KUALA LUMPUR (July 14): CGS-CIMB has maintained its “reduce” call for Destini Bhd but increased its target price (TP) to 12 sen (previously 11 sen) based on a 0.6 times calendar year 2021 forecast (CY21F) price-to-book value (P/BV) after revising its forecasts for the financial year ending Dec 31, 2021 (FY21F) and FY22F to put the
integrated engineering solutions provider in a profitable position, underpinned by higher revenue, as the research house assumed that there would be more job wins in the aviation and oil and gas (O&G) segments.
In a note today, CGS-CIMB analyst Kamarul Anwar said Destini had announced two contract wins. The first was a three-year subcontract worth RM17.4 million for the commercial development of GrenePark Village in Semenyih, Selangor, which was awarded by Wira Syukur (M) Sdn Bhd .
The second contract concerns its defence aviation unit, Destini Prima Sdn Bhd, in providing non-proprietary aircraft parts to the Royal Malaysian Air Force (RMAF). The three year-contract has a combined ceiling of RM121 million.
“We now reiterate our earlier optimism about Destini’s O&G venture, which mainly provides tubular handling and offshore decommissioning services.

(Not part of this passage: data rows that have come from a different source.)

(** * Time-series forecast dashboard ([app.py]): loader and chart projection

    A shallow embedding of the two pieces of logic of [app.py]:
    the module-level loading loop that turns every model CSV into a daily,
    interpolated table ([models_data], [date_list]), and the Dash callback
    [update_graph] that turns a selection of models and a slider range into
    a figure.

    Modelling conventions.
    - A date is a midnight [Timestamp]; it is represented by its day number
      ([Z]), so that [freq="D"] is [+1].
    - A numeric cell is [option Q]: [None] is NaN, [Some q] the exact value
      of a float64 number.  Linear interpolation is carried out exactly on
      rationals, without binary rounding; the arithmetic of the y axis
      (line 184) is carried out in binary64, rounding included.
    - A [DataFrame] is row oriented.  The program only ever reads the columns
      [dates], [groundtruth], [predictions] and [predicted values]; the list
      [columns] records which column labels the table has, which is what the
      tests ["groundtruth" in df.columns] inspect.
    - Raising an exception is the left injection of a sum; the [try]/[except]
      of [update_graph] is a [match] on that sum.
    - [models_data] is a Python [dict] keyed by strings: a [gmap string]. *)

From Stdlib Require Import ZArith QArith Qround Lia Permutation.
From stdpp Require Import gmap strings list.

(** ** Exceptions *)

Inductive Exception : Type :=
| FileNotFoundError (msg : string)
| ValueError (msg : string)
| KeyError (key : string)
| IndexError (msg : string).

Definition result (A : Type) : Type := (Exception + A)%type.

Definition Ok {A : Type} (a : A) : result A := inr a.
Definition raise {A : Type} (e : Exception) : result A := inl e.

Definition bind {A B : Type} (c : result A) (k : A -> result B) : result B :=
  match c with
  | inl e => inl e
  | inr a => k a
  end.

Declare Scope py_scope.
Delimit Scope py_scope with py.
Notation "x <- c ;; k" := (bind c (fun x => k))
  (at level 100, c at next level, right associativity) : py_scope.
Open Scope py_scope.

(** [for x in xs: st = body st x], stopping at the first exception. *)
Fixpoint for_each {S A : Type} (body : S -> A -> result S) (xs : list A) (st : S)
  : result S :=
  match xs with
  | [] => Ok st
  | a :: rest => st' <- body st a ;; for_each body rest st'
  end.

(** ** Python built-ins used by the program *)

(** [s.endswith(suffix)] *)
Definition endswith (s suffix : string) : bool :=
  let n := String.length s in
  let k := String.length suffix in
  (k <=? n)%nat && String.eqb (String.substring (n - k) k s) suffix.

(** [s.replace(old, new)] for a non-empty [old]: every non-overlapping
    occurrence, scanning from the left.  [skip] counts the characters of an
    occurrence still to be dropped. *)
Fixpoint replace_from (old new : string) (skip : nat) (s : string) : string :=
  match s with
  | EmptyString => EmptyString
  | String c rest =>
      match skip with
      | S k => replace_from old new k rest
      | O =>
          if String.prefix old s
          then new +:+ replace_from old new (String.length old - 1) rest
          else String c (replace_from old new 0 rest)
      end
  end.

Definition replace (old new s : string) : string := replace_from old new 0 s.

(** [l[i]] on a list, with Python's negative indices. *)
Definition getitem {A : Type} (l : list A) (i : Z) : result A :=
  let n := Z.of_nat (length l) in
  let j := if (i <? 0)%Z then (i + n)%Z else i in
  if (0 <=? j)%Z && (j <? n)%Z
  then match l !! Z.to_nat j with
       | Some a => Ok a
       | None => raise (IndexError "list index out of range")
       end
  else raise (IndexError "list index out of range").

(** [max(values)] on a non-empty list: the first maximal element. *)
Definition py_max (v : Q) (values : list Q) : Q :=
  fold_left (fun m a => if Qle_bool a m then m else a) values v.

(** ** binary64 arithmetic

    A column with a missing value or a decimal is a float column: [pandas]
    hands its values over as Python floats, and line 184 computes on them in
    binary64 (for a column of integers see [y_max_of]).  A float is
    represented by its exact rational value; every operation that rounds
    goes through [round64].  The sign of a zero is not represented: no
    result of line 184 depends on it. *)

(** A binary64 result: a finite value, or an infinity after an overflow. *)
Inductive Float : Type :=
| Finite (q : Q)
| Infinity (negative : bool).

(** [n / d] rounded to the nearest integer, ties to even. *)
Definition round_half_even (n d : Z) : Z :=
  let fl := (n / d)%Z in
  match (2 * (n mod d) ?= d)%Z with
  | Lt => fl
  | Gt => (fl + 1)%Z
  | Eq => if Z.even fl then fl else (fl + 1)%Z
  end.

“The 2020 oil price cash may only defer Malaysian oil corporation Petroliam Nasional Bhd’s (Petronas) plans for offshore decommissioning — instead of axing them altogether.”
“Most of the 300 oil platforms in Malaysia’s waters have been operating for more than 40 years, according to legal firm Skrine. However, Destini said only a handful of those had been successfully decommissioned.”
Kamarul said in a meeting, Destini reaffirmed that its largest shareholder and managing director Datuk Rozabil Abdul Rahman — an active member of Umno — would keep his political work separate from Destini.
Kamarul said CGS-CIMB had opined that upside risks to Destini lie in winning more government contracts.
More maintenance, repair and operating supply (MRO) work for commercial aviation should also help the group, but chances may be tepid because of lack of air travel in the Covid-19 era.
“Note that our FY21-22F earnings revision hinges on new contract wins. Without them, Destini is likely to stay in the red. A possible snap election may also put Destini’s earnings in jeopardy,” he warned.
About 70% of Destini’s revenue comes from government-related contracts, and a change in administration in Putrajaya may bring policy changes that could affect its financials — just like what the group’s defence segment experienced after Pakatan Harapan took over, he said.
Kamarul also raised the question of how Destini’s cash flow would fare after the movement control order (MCO) period in Malaysia and the lockdown in China, noting that there could be trouble if it remains in an operating cash flow deficit after the first quarter of 2020 (1Q20).
The group, however, had said that its recent share placement should be sufficient for its immediate working capital needs.
For the first two tranches of the share placement, nearly half of the RM15.2 million proceeds were used for working capital.
A total of RM5.7 million was used to pare down debts, with the remainder (RM280,000) spent on the placement’s expenses.
“In the unfortunate scenario that its cash flow remains tight, we believe there would be little room left for the group to trim its operating cost. Based on our channel checks, Destini has instituted aggressive salary reductions on a group-wide level. “
At 10.25am today, Destini had shed half a sen or 2.56% to 19 sen, with a market capitalisation of RM239.9 million. The stock saw some 935,000 shares traded.